Reproduce exactly the lines below, from the first through the one containing "state: [Ok], [Err], the", and nothing more.

+++ DATA SHOWN

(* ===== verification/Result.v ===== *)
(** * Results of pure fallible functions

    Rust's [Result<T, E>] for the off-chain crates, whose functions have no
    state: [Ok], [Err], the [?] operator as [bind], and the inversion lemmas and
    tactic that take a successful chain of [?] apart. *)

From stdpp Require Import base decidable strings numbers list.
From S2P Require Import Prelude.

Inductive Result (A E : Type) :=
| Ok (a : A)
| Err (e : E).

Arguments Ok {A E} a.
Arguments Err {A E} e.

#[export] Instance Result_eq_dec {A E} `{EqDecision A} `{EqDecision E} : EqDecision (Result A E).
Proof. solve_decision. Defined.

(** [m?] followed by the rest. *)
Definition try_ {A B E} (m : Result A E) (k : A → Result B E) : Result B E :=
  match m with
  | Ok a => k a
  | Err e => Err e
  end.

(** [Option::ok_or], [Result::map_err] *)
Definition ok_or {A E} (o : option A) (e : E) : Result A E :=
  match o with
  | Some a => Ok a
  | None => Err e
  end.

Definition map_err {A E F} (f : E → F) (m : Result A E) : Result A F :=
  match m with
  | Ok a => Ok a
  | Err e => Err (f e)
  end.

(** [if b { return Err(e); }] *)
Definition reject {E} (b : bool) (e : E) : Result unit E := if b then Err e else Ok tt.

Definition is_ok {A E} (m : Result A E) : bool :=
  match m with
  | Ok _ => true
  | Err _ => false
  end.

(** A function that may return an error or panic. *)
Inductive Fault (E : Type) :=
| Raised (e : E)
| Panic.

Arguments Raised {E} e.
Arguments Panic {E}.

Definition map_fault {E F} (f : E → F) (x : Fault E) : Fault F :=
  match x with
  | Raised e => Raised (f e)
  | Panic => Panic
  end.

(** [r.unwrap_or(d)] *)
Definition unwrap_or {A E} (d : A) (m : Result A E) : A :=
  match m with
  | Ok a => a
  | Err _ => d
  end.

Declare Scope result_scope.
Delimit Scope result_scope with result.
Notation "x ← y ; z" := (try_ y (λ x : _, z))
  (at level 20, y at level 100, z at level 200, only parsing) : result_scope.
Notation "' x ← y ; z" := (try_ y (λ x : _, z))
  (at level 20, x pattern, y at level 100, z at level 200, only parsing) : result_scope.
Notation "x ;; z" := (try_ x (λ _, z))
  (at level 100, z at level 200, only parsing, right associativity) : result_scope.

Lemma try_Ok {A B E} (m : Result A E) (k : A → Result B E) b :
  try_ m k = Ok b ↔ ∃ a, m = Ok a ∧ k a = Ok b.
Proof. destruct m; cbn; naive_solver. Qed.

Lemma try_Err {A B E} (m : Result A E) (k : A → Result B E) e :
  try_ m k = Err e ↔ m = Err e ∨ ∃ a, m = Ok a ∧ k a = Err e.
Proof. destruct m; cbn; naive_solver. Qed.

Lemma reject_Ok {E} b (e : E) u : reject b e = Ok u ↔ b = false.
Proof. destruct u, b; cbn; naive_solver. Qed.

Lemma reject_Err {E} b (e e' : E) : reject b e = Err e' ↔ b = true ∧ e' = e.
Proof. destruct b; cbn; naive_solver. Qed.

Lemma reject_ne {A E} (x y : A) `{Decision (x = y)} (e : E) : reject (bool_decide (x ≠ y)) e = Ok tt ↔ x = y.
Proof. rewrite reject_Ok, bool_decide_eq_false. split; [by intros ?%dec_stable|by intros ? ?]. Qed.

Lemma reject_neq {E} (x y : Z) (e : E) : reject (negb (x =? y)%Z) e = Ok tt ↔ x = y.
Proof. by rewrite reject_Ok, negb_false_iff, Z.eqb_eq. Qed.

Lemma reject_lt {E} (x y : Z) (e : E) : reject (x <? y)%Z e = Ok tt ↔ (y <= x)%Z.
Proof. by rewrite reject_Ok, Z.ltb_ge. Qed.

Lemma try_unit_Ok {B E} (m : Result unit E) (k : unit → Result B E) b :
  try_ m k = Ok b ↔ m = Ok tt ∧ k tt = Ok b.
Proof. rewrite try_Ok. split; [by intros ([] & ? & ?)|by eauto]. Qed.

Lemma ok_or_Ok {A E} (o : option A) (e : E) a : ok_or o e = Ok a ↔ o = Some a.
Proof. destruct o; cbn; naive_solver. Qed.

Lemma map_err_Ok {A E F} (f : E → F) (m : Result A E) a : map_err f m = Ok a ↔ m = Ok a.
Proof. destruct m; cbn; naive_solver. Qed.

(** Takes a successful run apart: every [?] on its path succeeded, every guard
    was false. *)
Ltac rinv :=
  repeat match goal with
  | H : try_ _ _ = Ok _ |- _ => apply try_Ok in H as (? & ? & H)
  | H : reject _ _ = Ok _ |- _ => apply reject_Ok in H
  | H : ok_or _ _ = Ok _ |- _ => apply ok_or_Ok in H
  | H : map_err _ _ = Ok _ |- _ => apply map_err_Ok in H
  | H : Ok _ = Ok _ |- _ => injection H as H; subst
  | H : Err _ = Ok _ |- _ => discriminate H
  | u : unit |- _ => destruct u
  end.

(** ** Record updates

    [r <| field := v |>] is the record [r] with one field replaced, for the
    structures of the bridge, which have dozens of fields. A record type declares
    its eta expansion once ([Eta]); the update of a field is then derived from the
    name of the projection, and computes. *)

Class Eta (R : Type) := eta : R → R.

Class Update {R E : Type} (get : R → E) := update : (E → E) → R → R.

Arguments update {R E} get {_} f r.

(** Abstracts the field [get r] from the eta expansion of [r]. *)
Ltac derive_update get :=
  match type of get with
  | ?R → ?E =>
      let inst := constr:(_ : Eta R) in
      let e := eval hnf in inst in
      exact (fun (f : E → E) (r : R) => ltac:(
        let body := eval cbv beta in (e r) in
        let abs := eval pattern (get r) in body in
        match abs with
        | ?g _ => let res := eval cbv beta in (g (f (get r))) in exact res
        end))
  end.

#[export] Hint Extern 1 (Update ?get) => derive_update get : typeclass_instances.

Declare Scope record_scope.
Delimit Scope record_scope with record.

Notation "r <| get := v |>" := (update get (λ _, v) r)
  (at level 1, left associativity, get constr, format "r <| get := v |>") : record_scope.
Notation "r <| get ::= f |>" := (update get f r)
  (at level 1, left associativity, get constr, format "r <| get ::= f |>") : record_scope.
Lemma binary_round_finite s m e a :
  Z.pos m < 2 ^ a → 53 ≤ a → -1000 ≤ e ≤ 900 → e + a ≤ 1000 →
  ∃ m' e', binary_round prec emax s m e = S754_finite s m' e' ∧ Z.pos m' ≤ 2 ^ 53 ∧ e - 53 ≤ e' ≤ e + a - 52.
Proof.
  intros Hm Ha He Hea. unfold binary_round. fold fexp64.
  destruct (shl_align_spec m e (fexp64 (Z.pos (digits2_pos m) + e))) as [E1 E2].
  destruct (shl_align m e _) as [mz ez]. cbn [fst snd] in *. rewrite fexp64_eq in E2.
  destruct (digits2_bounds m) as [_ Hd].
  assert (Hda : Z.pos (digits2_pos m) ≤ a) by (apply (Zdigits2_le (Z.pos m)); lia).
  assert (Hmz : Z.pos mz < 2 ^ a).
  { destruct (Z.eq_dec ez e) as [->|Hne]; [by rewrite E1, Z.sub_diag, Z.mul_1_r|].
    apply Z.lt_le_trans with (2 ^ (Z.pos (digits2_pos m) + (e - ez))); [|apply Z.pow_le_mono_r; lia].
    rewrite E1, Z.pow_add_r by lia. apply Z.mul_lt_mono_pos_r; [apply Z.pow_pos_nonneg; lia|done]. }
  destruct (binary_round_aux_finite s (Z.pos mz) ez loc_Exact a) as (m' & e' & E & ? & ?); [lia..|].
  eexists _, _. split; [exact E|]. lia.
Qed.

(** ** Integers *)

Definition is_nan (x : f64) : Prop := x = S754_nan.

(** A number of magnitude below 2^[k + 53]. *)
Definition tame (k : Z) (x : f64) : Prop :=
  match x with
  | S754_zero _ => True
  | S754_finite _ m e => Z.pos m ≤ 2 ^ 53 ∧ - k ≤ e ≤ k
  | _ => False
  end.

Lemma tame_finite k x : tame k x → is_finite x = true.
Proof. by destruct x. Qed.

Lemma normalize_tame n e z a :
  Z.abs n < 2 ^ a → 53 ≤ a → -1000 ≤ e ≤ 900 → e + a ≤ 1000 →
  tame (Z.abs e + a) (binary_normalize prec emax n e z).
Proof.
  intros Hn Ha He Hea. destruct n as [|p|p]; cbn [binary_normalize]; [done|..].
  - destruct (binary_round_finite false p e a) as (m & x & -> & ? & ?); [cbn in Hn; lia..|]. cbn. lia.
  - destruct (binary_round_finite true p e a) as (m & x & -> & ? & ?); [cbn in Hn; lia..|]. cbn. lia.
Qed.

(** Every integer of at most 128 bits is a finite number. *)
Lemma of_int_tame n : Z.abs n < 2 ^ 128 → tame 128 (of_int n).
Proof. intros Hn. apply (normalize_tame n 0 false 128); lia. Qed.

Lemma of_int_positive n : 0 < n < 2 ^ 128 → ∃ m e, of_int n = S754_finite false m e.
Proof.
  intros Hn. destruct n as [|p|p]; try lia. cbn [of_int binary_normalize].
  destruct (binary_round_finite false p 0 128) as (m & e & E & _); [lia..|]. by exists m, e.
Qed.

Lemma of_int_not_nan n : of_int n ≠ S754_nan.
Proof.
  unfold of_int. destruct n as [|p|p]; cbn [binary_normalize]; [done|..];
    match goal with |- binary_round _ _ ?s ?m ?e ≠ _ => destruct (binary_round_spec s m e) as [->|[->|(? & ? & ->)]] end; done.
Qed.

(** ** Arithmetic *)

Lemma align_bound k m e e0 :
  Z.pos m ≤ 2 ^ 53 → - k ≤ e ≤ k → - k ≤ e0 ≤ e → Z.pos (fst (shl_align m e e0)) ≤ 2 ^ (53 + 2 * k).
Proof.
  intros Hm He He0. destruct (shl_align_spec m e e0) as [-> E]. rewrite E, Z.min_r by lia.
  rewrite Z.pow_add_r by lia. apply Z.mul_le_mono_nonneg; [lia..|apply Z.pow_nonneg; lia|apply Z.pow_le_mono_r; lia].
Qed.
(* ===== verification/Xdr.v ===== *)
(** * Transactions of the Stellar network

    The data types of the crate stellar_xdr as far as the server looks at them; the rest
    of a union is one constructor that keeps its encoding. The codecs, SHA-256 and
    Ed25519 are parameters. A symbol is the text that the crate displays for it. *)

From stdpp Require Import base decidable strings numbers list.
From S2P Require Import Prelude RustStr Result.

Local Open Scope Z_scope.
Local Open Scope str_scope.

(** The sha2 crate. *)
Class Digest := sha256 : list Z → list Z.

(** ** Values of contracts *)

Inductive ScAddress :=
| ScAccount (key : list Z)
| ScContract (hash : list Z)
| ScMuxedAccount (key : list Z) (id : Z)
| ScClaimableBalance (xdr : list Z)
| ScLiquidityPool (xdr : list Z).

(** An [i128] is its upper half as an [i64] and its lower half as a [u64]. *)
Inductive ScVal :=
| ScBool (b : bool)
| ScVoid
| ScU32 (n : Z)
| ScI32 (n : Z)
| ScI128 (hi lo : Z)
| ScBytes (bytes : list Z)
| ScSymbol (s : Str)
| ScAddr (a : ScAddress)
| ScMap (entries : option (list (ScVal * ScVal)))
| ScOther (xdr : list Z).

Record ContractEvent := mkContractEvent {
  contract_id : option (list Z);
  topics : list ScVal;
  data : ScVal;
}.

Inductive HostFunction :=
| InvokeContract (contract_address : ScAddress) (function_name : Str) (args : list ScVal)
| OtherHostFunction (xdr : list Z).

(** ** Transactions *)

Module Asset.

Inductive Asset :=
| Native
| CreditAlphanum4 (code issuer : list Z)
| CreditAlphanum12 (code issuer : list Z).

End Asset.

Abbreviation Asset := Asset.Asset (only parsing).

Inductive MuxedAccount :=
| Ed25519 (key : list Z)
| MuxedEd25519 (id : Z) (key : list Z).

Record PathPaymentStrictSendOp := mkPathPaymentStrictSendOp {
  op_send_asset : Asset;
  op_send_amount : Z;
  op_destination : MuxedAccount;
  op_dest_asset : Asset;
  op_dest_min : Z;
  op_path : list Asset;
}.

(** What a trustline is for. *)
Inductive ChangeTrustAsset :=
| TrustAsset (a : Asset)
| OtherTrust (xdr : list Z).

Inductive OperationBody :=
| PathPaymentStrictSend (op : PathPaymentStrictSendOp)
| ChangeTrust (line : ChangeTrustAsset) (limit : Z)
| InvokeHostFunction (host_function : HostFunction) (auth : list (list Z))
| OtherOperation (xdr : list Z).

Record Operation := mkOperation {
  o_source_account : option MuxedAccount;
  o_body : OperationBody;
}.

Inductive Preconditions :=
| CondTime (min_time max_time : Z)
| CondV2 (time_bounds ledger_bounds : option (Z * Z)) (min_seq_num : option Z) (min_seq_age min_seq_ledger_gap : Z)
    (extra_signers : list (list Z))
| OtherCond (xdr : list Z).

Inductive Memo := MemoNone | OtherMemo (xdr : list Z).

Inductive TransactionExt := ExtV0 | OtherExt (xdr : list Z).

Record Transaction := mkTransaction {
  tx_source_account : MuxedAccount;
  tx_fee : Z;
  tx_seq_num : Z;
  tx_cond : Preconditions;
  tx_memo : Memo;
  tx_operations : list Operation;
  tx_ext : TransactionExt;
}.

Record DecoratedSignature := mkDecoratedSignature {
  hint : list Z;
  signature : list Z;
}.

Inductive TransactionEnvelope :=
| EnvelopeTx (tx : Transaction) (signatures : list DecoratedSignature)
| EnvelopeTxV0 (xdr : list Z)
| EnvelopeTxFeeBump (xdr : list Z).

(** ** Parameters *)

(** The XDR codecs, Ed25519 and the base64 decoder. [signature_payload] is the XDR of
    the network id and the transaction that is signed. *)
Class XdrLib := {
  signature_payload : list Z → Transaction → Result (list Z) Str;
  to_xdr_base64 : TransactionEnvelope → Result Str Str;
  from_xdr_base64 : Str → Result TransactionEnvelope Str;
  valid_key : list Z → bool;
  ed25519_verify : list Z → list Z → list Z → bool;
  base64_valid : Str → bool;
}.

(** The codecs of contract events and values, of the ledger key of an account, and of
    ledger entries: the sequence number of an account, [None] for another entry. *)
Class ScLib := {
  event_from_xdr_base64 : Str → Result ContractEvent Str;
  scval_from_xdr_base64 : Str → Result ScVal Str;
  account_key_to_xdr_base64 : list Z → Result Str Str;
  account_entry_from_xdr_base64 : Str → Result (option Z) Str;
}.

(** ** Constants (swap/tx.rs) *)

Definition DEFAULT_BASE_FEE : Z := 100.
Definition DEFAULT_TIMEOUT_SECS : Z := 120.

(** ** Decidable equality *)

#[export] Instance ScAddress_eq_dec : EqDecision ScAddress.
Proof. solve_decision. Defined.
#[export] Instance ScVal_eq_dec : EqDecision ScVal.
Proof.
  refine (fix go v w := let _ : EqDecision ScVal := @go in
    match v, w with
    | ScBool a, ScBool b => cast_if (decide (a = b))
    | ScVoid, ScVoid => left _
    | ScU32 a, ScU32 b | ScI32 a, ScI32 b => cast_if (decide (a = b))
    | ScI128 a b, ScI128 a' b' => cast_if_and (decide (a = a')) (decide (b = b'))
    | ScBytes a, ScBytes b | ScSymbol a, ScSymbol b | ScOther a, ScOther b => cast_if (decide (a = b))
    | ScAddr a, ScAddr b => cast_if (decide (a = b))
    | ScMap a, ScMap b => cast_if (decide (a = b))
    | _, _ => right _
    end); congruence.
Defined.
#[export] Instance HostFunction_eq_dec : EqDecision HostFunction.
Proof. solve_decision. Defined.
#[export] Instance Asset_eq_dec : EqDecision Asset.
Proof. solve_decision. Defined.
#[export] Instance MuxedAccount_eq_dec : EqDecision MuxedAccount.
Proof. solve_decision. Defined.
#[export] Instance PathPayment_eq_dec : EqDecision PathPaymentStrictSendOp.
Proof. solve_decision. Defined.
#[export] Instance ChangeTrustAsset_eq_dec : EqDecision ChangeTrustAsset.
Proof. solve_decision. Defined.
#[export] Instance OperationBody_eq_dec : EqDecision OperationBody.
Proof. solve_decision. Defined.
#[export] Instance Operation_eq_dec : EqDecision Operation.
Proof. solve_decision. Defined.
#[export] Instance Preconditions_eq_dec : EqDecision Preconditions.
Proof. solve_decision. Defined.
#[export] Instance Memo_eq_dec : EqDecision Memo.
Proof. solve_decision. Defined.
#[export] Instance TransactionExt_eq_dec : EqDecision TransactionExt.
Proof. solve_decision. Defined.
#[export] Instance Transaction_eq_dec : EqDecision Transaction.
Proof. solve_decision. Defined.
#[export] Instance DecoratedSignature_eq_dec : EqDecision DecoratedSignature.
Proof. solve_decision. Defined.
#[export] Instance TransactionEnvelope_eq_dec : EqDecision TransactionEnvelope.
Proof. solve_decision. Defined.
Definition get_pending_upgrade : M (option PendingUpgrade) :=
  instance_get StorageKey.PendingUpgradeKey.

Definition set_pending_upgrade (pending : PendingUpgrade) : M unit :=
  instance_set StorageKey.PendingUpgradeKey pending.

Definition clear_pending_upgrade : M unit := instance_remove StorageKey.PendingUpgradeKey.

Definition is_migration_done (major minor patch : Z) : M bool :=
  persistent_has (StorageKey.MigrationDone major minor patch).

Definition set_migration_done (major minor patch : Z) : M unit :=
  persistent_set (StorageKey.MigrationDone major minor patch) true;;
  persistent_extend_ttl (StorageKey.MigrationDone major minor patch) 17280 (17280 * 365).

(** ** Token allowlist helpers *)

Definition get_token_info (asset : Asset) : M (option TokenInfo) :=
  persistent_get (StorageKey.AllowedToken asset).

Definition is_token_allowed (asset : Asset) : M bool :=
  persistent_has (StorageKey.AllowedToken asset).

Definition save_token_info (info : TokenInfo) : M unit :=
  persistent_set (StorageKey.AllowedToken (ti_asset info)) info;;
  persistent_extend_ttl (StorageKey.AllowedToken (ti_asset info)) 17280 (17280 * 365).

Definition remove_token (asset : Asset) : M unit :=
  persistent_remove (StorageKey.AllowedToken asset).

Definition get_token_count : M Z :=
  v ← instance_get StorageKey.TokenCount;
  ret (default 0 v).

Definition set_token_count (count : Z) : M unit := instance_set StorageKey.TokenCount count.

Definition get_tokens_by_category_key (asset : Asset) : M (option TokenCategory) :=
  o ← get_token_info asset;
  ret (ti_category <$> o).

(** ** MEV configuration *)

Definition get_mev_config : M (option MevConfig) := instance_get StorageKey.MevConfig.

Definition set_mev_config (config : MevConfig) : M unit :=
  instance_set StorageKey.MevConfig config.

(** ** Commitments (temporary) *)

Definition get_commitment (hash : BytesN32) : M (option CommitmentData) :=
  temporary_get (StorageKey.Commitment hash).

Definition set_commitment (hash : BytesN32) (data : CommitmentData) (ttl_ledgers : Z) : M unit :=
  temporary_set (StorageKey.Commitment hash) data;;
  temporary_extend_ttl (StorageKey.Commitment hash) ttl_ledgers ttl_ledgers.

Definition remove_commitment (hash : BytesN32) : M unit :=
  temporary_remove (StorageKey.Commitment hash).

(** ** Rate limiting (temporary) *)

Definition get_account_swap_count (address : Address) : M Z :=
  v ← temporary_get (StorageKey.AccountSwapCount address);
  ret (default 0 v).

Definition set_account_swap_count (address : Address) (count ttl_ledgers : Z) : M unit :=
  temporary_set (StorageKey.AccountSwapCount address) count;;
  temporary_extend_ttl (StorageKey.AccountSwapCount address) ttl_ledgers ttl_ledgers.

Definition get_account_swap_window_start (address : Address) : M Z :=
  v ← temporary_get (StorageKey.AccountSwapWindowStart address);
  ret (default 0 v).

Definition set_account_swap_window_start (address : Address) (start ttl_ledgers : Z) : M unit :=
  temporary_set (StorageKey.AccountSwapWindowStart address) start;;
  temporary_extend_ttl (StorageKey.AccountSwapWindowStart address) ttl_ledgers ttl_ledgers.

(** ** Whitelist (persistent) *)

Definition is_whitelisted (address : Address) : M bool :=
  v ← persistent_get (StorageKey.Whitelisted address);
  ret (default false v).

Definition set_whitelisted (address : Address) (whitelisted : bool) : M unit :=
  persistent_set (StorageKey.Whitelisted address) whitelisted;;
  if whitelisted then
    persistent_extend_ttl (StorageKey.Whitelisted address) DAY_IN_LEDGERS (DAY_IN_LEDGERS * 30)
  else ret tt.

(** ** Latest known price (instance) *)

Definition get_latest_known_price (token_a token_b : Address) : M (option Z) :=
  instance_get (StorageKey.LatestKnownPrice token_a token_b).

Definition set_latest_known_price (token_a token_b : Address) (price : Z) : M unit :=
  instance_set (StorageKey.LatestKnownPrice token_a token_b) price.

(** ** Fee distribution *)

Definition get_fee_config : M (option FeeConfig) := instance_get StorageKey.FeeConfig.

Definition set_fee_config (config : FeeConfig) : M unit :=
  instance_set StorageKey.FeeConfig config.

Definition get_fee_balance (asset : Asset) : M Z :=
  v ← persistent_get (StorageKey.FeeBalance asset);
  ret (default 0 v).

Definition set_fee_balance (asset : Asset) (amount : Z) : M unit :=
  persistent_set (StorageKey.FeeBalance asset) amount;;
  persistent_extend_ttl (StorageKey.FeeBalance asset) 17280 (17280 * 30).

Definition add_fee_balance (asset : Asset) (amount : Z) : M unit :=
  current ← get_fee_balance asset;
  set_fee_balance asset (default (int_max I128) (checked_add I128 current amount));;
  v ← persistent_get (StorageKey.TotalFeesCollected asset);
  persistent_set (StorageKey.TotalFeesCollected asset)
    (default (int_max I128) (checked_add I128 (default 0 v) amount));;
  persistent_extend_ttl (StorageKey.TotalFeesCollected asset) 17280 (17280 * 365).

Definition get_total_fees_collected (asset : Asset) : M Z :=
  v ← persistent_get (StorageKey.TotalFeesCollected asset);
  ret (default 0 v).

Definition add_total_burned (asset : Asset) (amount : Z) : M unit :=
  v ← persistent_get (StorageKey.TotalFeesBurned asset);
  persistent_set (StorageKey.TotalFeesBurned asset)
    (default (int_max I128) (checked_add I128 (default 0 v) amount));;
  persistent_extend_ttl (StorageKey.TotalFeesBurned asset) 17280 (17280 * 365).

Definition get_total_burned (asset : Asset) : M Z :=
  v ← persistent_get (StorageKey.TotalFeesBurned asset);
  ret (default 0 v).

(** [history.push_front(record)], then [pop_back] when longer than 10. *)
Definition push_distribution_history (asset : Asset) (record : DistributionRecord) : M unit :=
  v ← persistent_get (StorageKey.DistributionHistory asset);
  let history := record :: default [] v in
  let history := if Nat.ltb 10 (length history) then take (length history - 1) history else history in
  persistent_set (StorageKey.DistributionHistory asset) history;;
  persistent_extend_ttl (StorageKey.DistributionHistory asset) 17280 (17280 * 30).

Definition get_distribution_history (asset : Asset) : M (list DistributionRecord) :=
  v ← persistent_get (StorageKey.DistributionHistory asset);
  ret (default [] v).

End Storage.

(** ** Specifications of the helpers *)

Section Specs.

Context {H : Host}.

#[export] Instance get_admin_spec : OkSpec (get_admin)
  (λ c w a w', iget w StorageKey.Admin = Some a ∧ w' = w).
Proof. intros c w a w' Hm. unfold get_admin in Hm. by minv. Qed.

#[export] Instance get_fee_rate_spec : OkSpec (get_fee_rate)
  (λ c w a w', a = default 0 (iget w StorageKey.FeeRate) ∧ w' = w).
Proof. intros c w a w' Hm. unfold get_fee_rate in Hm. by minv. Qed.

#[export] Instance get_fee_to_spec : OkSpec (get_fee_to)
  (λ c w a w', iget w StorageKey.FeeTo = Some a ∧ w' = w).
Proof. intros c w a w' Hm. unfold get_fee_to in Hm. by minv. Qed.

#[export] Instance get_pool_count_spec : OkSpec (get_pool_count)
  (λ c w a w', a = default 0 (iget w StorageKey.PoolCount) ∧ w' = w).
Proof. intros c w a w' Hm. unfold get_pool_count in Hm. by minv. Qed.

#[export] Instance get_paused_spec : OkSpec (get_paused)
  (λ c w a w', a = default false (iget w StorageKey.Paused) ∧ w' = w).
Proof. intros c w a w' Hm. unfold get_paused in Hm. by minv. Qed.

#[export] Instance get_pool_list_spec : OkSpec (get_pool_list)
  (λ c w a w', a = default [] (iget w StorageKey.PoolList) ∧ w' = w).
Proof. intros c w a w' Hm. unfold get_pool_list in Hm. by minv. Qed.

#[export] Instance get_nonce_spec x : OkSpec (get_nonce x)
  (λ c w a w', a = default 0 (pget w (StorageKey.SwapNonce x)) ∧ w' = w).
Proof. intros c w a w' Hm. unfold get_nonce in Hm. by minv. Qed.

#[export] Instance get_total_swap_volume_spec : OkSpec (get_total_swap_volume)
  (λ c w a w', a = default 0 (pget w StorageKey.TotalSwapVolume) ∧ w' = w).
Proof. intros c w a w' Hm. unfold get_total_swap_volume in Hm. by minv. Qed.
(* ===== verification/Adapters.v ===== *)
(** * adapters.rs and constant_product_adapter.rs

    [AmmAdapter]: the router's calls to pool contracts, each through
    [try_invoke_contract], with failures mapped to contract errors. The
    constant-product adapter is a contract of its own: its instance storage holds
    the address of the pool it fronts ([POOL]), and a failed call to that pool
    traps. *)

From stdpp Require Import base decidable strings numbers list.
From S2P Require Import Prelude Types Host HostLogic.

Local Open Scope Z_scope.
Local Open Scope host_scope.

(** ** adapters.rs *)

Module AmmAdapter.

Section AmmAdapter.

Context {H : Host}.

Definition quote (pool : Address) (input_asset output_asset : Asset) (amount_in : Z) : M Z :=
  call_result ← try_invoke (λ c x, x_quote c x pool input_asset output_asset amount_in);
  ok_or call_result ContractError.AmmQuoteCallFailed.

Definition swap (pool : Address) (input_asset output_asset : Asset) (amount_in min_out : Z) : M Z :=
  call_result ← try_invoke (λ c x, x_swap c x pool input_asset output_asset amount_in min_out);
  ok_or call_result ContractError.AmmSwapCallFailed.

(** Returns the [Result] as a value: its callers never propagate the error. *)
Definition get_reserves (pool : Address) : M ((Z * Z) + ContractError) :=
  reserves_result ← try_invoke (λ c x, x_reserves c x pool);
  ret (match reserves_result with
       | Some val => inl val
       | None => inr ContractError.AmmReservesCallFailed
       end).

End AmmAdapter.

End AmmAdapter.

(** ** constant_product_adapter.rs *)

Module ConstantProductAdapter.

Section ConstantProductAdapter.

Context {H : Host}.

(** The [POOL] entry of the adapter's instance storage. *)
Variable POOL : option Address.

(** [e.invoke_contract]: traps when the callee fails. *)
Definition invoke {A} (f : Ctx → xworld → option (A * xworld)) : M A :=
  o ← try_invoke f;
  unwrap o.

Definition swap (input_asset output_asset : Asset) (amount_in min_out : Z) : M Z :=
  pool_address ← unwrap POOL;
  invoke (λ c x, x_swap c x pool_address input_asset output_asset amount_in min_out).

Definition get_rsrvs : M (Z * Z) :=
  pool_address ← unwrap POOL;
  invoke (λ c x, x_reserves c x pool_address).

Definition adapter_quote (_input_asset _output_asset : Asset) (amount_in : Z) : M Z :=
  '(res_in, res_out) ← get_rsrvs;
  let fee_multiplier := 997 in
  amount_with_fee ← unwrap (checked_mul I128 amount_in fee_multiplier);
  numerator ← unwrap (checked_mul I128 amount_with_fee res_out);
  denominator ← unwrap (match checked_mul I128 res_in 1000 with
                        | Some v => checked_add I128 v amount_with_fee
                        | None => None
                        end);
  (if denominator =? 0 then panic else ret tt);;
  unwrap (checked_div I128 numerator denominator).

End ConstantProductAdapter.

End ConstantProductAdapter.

++++++

▶ WRITTEN SOLUTION:
(* ===== verification/Result.v ===== *)
(** * Results of pure fallible functions

    Rust's [Result<T, E>] for the off-chain crates, whose functions have no
    state: [Ok], [Err], the [?] operator as [bind], and the inversion lemmas and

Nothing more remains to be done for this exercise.